DATA PROVIDED:
- - - -

(** A client reads the document from the value. *)
Definition doc_read (doc : JsonDoc) (v : Value) : Prop :=
  match doc with
  | ErrorDoc e => de error_response v = Some e
  | ParDoc r => de pushed_authorization_response v = Some r
  | TokenDoc r => de token_response v = Some r
  | NonceDoc r => de nonce_response v = Some r
  | CredentialDoc r => de credential_response v = Some r
  | OfferDoc offer offer_uri =>
      get v "credential_offer" ≫= de credential_offer = Some offer /\ get_str v "credential_offer_uri" = Some offer_uri
  | IssuerMetadataDoc m => de credential_issuer_metadata v = Some m
  | ServerMetadataDoc m => de authorization_server_metadata v = Some m
  | JwksDoc k => de jwks v = Some k
  | StatusListDoc c => de status_list_2021_credential v = Some c
  | RequestDoc session_id request_uri wallet_uri request =>
      get_str v "session_id" = Some session_id /\ get v "request_uri" ≫= de url = Some request_uri /\
      get_str v "wallet_uri" = Some wallet_uri /\ get v "authorization_request" ≫= de authorization_request = Some request
  | ValueDoc w => v = w
  end.

Definition doc_typed (doc : JsonDoc) : Prop :=
  match doc with
  | ErrorDoc e => typed error_response e
  | ParDoc r => typed pushed_authorization_response r
  | TokenDoc r => typed token_response r
  | NonceDoc r => typed nonce_response r
  | CredentialDoc r => typed credential_response r
  | OfferDoc offer _ => typed credential_offer offer
  | IssuerMetadataDoc m => typed credential_issuer_metadata m
  | ServerMetadataDoc m => typed authorization_server_metadata m
  | JwksDoc k => typed jwks k
  | StatusListDoc c => typed status_list_2021_credential c
  | RequestDoc _ request_uri _ request => typed url request_uri /\ typed authorization_request request
  | ValueDoc _ => True
  end.

Lemma doc_reads `{UL : !UrlLaws U} doc : doc_typed doc -> doc_read doc (doc_value doc).
Proof.
  destruct doc; cbn [doc_typed doc_read doc_value]; intros Ht; try (by apply read_written); try done.
  - unfold get_str. rewrite !json_obj_get by (by apply (bool_decide_unpack _)). cbn [obj_get]. 
    rewrite bool_decide_eq_true_2, bool_decide_eq_false_2 by done. cbn. split; [|done]. by apply (read_written (c := credential_offer)).
  - unfold get_str. rewrite !json_obj_get by (by apply (bool_decide_unpack _)). destruct Ht as [Hu Hr]. cbn -[de ser].
    split; [done|]. split; [by apply (read_written (c := url))|]. split; [done|]. by apply (read_written (c := authorization_request)).
Qed.

(** *** The members of the issuer's answers, by their names *)
Definition strings_json (l : list string) : Value := VArray (map VString l).

Definition error_json (e : ErrorResponse) : Value := json_obj (
  [("error"%string, VString (er_error e))] ++ opt_member "error_description" VString (er_error_description e) ++
  opt_member "c_nonce" VString (er_c_nonce e) ++ opt_member "c_nonce_expires_in" VInt (er_c_nonce_expires_in e)).

Definition detail_json (d : AuthorizedDetail) : Value := json_obj [
  ("type"%string, VString (aud_detail_type d));
  ("credential_configuration_id"%string, VString (aud_credential_configuration_id d));
  ("credential_identifiers"%string, strings_json (aud_credential_identifiers d))].

Definition token_json (r : TokenResponse) : Value := json_obj (
  [("access_token"%string, VString (tor_access_token r)); ("token_type"%string, VString (tor_token_type r));
   ("expires_in"%string, VInt (tor_expires_in r))] ++
  opt_member "authorization_details" (fun l => VArray (map detail_json l)) (tor_authorization_details r)).

Definition credentials_json (r : CredentialResponse) : Value := json_obj (
  opt_member "credentials" (fun l => VArray (map (fun c => json_obj [("credential"%string, ic_credential c)]) l))
    (crr_credentials r) ++
  opt_member "transaction_id" VString (crr_transaction_id r) ++ opt_member "interval" VInt (crr_interval r) ++
  opt_member "notification_id" VString (crr_notification_id r)).

Definition tx_code_json (t : TxCode) : Value := json_obj (
  opt_member "input_mode" VString (tc_input_mode t) ++ opt_member "length" VInt (tc_length t) ++
  opt_member "description" VString (tc_description t)).

Definition grants_json (g : Grants) : Value := json_obj (
  opt_member "authorization_code" (fun a => json_obj (
      opt_member "issuer_state" VString (acg_issuer_state a) ++
      opt_member "authorization_server" (fun u => VString (url_as_str u)) (acg_authorization_server a)))
    (g_authorization_code g) ++
  opt_member "urn:ietf:params:oauth:grant-type:pre-authorized_code" (fun p => json_obj (
      [("pre-authorized_code"%string, VString (pacg_pre_authorized_code p))] ++
      opt_member "tx_code" tx_code_json (pacg_tx_code p)))
    (g_pre_authorized_code g)).

Definition offer_json (o : CredentialOffer) : Value := json_obj (
  [("credential_issuer"%string, VString (co_credential_issuer o));
   ("credential_configuration_ids"%string, strings_json (co_credential_configuration_ids o))] ++
  opt_member "grants" grants_json (co_grants o)).

Definition answer_json (doc : JsonDoc) : option Value :=
  match doc with
  | ErrorDoc e => Some (error_json e)
  | ParDoc r => Some (json_obj [("request_uri"%string, VString (puar_request_uri r));
      ("expires_in"%string, VInt (puar_expires_in r))])
  | TokenDoc r => Some (token_json r)
  | NonceDoc r => Some (json_obj [("c_nonce"%string, VString (nr_c_nonce r))])
  | CredentialDoc r => Some (credentials_json r)
  | OfferDoc o uri => Some (json_obj [("credential_offer"%string, offer_json o);
      ("credential_offer_uri"%string, VString uri)])
  | _ => None
  end.

(** They are what the codecs write. *)
Lemma answer_json_written doc v : answer_json doc = Some v -> doc_value doc = v.
Proof.
  destruct doc as [[e [] [] []]|r|[t k x [l|]]|r|[[l|] [] [] []]|[i l [[[[[] []]|] [[c [[[] [] []]|]]|]]|]] u| | | | | |];
    simpl; intros [= <-]; try reflexivity.
Qed.

(** An answer whose document can be sent: it is typed, prints, and has the
    members above. *)
Definition sendable (r : Response) : Prop :=
  match rs_body r with
  | JsonBody doc => is_Some (answer_json doc) /\ doc_typed doc /\ fits 127 (doc_value doc) = true
  | HtmlBody _ | RedirectBody _ => True
  | _ => False
  end.

(** The client's side: the body, if it is JSON, is the text of an object with
    the members above, from which the document is read; otherwise it is a page
    or a redirect. *)
Definition readable `{SerdeJson} (r : Response) : Prop :=
  match rs_body r with
  | JsonBody doc => exists v b, answer_json doc = Some v /\
      value_to_vec (doc_value doc) = inl b /\ value_from_slice b = inl v /\ doc_read doc v
  | HtmlBody _ | RedirectBody _ => True
  | _ => False
  end.

Lemma sendable_readable `{UL : !UrlLaws U} `{J : SerdeJson} `{JL : !SerdeJsonLaws J} r : sendable r -> readable r.
Proof.
  unfold sendable, readable. destruct (rs_body r); try done. intros ([v Hv] & Ht & Hf).
  destruct (value_to_vec_total _ Hf) as [b Hb]. exists v, b. split; [done|]. split; [done|].
  rewrite <- (answer_json_written doc v Hv). split; [by eapply value_roundtrip|by apply doc_reads].
Qed.
End Documents.

(** ** The answers of the issuer *)
#[export] Instance error_response_fits d : Fits (S d) error_response.
Proof. solve_fits. Qed.
#[export] Instance pushed_authorization_response_fits d : Fits (S d) pushed_authorization_response.
Proof. solve_fits. Qed.
#[export] Instance authorized_detail_fits d : Fits (S (S d)) authorized_detail.
Proof. solve_fits. Qed.
#[export] Instance token_response_fits d : Fits (S (S (S (S d)))) token_response.
Proof. solve_fits. Qed.
#[export] Instance nonce_response_fits d : Fits (S d) nonce_response.
Proof. solve_fits. Qed.

Section OfferFits.
Context `{UrlApi}.
#[export] Instance url_fits d : Fits d url.
Proof. apply parsed_fits. Qed.
#[export] Instance authorization_code_grant_fits d : Fits (S d) authorization_code_grant.
Proof. solve_fits. Qed.
#[export] Instance tx_code_fits d : Fits (S d) tx_code.
Proof. solve_fits. Qed.
#[export] Instance pre_authorized_code_grant_fits d : Fits (S (S d)) pre_authorized_code_grant.
Proof. solve_fits. Qed.
#[export] Instance grants_fits d : Fits (S (S (S d))) grants.
Proof. solve_fits. Qed.
#[export] Instance credential_offer_fits d : Fits (S (S (S (S d)))) credential_offer.
Proof. solve_fits. Qed.
End OfferFits.

Section Answers.
Context `{S2 : Sha2} `{B64 : Base64Url} `{B64S : Base64Std} `{P : P256} `{D : Ed25519} `{HS : HeaderSerde}.
Context `{J : SerdeJson} `{JL : !SerdeJsonLaws J} `{CS : ClaimsSerde} `{U : UrlApi} `{UL : !UrlLaws U}.
Context `{CT : CosetTypes} `{K : !Coset} `{CB : Ciborium} `{KL : !CosetLaws K CB} `{DS : DebugStr} `{XA : X509Api}.
Context `{PR : Profile} `{AS : Assets} `{HI : HashIter} `{HIL : !HashIterLaws HI} `{HA : HttpApi} `{!OfferSerde}.
Context `{CH : Chrono} `{CHL : !ChronoLaws CH}.

Lemma json_with_sendable statuses documents r :
  (forall doc, documents doc -> is_Some (answer_json doc) /\ doc_typed doc /\ fits 127 (doc_value doc) = true) ->
  json_with statuses documents r -> sendable r.
Proof. intros Hd (_ & doc & Hb & Hdoc). unfold sendable. rewrite Hb. by apply Hd. Qed.

Lemma page_sendable statuses r : page_with statuses r -> sendable r.
Proof. intros [_ Hb]. unfold sendable. by destruct (rs_body r). Qed.

Lemma error_doc_sent doc : error_doc doc -> is_Some (answer_json doc) /\ doc_typed doc /\ fits 127 (doc_value doc) = true.
Proof.
  intros (code & d & ->). assert (Ht : typed error_response (mkErrorResponse code (Some d) None None)) by solve_typed.
  split; [by eexists|]. split; [exact Ht|]. exact (fits_typed (d := 127) _ Ht).
Qed.

Lemma par_doc_sent doc : par_doc doc -> is_Some (answer_json doc) /\ doc_typed doc /\ fits 127 (doc_value doc) = true.
Proof.
  intros [uri ->]. assert (Ht : typed pushed_authorization_response (mkPushedAuthorizationResponse uri 60)) by (by repeat split).
  split; [by eexists|]. split; [exact Ht|]. exact (fits_typed (d := 127) _ Ht).
Qed.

- - - -

Extract from the records above the lines from the one containing "(acg_issuer_state a) ++" to the one containing "(co_credential_configuration_ids o))] ++", both lines included, exactly as they appear and with nothing else.

RESULT OF THE TASK:
      opt_member "issuer_state" VString (acg_issuer_state a) ++
      opt_member "authorization_server" (fun u => VString (url_as_str u)) (acg_authorization_server a)))
    (g_authorization_code g) ++
  opt_member "urn:ietf:params:oauth:grant-type:pre-authorized_code" (fun p => json_obj (
      [("pre-authorized_code"%string, VString (pacg_pre_authorized_code p))] ++
      opt_member "tx_code" tx_code_json (pacg_tx_code p)))
    (g_pre_authorized_code g)).

Definition offer_json (o : CredentialOffer) : Value := json_obj (
  [("credential_issuer"%string, VString (co_credential_issuer o));
   ("credential_configuration_ids"%string, strings_json (co_credential_configuration_ids o))] ++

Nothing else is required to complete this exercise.